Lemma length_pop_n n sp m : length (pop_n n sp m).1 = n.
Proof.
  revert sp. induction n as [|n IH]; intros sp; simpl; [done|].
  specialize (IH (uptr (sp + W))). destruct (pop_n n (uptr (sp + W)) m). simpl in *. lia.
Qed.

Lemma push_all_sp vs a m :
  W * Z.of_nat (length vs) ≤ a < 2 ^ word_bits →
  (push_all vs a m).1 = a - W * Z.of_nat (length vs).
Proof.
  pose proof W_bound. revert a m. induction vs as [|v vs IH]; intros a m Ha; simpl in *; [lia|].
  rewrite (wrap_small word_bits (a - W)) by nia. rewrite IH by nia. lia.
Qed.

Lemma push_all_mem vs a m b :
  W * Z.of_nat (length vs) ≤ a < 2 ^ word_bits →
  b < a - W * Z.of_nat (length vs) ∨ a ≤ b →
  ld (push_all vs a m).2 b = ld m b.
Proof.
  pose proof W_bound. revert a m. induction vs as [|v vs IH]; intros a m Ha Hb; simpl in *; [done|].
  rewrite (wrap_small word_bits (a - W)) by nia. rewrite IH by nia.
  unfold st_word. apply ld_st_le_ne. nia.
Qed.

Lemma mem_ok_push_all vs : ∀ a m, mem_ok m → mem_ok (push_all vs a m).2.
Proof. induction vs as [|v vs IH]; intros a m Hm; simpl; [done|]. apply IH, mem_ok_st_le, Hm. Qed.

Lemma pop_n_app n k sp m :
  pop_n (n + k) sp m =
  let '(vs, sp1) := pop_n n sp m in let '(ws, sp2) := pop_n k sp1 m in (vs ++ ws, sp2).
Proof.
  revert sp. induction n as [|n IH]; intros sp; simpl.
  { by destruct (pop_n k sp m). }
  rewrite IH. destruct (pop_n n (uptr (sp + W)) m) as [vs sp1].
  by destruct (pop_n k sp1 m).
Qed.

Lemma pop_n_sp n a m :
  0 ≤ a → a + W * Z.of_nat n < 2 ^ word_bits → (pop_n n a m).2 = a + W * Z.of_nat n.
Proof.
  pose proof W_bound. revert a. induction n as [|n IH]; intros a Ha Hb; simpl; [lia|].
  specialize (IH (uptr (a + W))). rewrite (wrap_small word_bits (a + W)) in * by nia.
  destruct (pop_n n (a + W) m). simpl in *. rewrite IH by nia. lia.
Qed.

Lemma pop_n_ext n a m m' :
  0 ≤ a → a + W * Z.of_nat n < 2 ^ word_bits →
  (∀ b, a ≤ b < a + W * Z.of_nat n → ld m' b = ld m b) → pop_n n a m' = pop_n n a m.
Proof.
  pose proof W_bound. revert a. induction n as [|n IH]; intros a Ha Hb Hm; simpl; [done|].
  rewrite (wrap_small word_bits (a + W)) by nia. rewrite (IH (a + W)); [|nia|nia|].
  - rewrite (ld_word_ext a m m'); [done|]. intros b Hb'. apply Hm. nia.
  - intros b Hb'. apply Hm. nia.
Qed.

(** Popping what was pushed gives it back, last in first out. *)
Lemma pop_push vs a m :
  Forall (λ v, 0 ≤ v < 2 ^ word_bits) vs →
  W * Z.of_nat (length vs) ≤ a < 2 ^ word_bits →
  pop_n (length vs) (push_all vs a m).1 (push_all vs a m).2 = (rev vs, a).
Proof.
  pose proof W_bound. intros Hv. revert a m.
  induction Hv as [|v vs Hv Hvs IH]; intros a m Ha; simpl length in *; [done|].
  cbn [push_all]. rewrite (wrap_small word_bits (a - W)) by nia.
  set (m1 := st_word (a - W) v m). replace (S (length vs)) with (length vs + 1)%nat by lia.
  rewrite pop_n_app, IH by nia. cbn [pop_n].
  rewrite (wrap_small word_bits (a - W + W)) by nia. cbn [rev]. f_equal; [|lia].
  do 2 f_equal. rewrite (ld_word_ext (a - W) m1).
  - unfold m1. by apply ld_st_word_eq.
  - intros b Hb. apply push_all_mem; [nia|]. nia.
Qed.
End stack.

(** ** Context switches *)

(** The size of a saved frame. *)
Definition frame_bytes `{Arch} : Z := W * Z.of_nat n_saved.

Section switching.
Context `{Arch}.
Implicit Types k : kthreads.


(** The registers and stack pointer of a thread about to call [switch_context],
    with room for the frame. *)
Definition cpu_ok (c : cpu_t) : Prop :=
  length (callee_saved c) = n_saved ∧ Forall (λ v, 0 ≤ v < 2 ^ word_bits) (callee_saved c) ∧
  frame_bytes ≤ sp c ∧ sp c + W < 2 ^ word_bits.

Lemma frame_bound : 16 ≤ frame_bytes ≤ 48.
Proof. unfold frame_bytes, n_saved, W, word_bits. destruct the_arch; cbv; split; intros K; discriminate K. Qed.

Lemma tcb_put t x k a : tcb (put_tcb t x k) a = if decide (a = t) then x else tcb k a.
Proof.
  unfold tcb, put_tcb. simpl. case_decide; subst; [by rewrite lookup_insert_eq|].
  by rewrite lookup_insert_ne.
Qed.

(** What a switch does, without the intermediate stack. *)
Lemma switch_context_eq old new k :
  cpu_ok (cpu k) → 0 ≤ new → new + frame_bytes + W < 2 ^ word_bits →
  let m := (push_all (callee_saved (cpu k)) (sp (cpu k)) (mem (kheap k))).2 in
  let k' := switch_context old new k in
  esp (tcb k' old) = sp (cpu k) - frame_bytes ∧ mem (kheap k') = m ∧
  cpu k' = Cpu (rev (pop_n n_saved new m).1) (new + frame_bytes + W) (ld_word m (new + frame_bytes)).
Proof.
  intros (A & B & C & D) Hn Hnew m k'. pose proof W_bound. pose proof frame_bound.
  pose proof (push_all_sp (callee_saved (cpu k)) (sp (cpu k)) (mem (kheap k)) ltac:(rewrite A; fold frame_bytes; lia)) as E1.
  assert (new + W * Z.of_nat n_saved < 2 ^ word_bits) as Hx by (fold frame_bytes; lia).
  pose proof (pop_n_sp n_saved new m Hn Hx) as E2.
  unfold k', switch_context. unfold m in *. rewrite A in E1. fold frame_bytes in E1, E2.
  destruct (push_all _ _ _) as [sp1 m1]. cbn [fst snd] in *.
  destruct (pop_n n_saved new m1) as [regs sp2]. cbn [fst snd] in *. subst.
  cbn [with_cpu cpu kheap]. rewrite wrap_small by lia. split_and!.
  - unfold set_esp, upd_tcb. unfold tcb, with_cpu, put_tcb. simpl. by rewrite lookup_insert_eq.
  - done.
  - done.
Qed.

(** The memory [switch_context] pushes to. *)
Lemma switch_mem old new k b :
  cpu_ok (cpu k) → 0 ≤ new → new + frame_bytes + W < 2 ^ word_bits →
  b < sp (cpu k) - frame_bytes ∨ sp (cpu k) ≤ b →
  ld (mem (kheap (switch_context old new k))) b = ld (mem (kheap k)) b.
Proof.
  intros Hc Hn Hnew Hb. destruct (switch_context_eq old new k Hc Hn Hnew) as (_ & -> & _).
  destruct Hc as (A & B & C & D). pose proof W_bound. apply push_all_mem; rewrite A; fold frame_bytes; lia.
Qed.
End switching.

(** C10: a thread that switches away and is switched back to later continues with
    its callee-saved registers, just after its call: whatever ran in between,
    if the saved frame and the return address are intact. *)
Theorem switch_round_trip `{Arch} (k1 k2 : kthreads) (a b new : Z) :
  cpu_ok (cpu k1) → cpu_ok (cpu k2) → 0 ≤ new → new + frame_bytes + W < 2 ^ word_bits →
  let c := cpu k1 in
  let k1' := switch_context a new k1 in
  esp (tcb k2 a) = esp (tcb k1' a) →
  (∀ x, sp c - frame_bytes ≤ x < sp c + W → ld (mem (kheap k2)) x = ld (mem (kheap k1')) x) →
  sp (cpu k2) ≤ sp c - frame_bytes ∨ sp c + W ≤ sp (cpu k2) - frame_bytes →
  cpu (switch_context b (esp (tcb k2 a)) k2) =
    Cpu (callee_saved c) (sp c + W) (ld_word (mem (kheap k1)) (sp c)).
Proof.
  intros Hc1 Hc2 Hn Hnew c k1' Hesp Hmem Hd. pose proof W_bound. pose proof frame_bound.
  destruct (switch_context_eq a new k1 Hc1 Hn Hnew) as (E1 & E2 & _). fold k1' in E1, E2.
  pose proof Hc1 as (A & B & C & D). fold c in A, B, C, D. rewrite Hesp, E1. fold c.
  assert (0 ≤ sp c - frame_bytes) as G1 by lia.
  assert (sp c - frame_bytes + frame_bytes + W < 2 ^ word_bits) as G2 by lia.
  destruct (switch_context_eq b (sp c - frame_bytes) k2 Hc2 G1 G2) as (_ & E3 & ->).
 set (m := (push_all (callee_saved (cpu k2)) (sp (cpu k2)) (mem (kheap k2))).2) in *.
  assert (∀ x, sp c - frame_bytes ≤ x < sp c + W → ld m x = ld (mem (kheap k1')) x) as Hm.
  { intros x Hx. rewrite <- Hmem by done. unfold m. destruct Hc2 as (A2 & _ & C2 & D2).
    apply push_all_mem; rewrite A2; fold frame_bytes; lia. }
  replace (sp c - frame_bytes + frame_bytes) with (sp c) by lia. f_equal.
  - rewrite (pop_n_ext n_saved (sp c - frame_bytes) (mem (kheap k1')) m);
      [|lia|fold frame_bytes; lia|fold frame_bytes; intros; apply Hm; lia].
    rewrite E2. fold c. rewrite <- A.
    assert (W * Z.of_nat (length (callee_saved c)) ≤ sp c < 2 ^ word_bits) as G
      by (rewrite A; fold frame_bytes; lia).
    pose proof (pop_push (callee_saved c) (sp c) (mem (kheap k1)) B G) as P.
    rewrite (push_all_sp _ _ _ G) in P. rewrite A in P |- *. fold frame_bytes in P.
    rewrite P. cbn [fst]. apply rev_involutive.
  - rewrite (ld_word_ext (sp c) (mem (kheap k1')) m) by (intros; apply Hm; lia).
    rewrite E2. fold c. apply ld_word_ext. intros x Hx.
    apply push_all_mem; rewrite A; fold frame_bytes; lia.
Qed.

----

Work instruction: Take exactly the lines from the one containing "cbn [with_cpu cpu" through the one containing "let k1' := switch_context a new k1 in" in the data above, and output them with nothing added.

Task answer:
  cbn [with_cpu cpu kheap]. rewrite wrap_small by lia. split_and!.
  - unfold set_esp, upd_tcb. unfold tcb, with_cpu, put_tcb. simpl. by rewrite lookup_insert_eq.
  - done.
  - done.
Qed.

(** The memory [switch_context] pushes to. *)
Lemma switch_mem old new k b :
  cpu_ok (cpu k) → 0 ≤ new → new + frame_bytes + W < 2 ^ word_bits →
  b < sp (cpu k) - frame_bytes ∨ sp (cpu k) ≤ b →
  ld (mem (kheap (switch_context old new k))) b = ld (mem (kheap k)) b.
Proof.
  intros Hc Hn Hnew Hb. destruct (switch_context_eq old new k Hc Hn Hnew) as (_ & -> & _).
  destruct Hc as (A & B & C & D). pose proof W_bound. apply push_all_mem; rewrite A; fold frame_bytes; lia.
Qed.
End switching.

(** C10: a thread that switches away and is switched back to later continues with
    its callee-saved registers, just after its call: whatever ran in between,
    if the saved frame and the return address are intact. *)
Theorem switch_round_trip `{Arch} (k1 k2 : kthreads) (a b new : Z) :
  cpu_ok (cpu k1) → cpu_ok (cpu k2) → 0 ≤ new → new + frame_bytes + W < 2 ^ word_bits →
  let c := cpu k1 in
  let k1' := switch_context a new k1 in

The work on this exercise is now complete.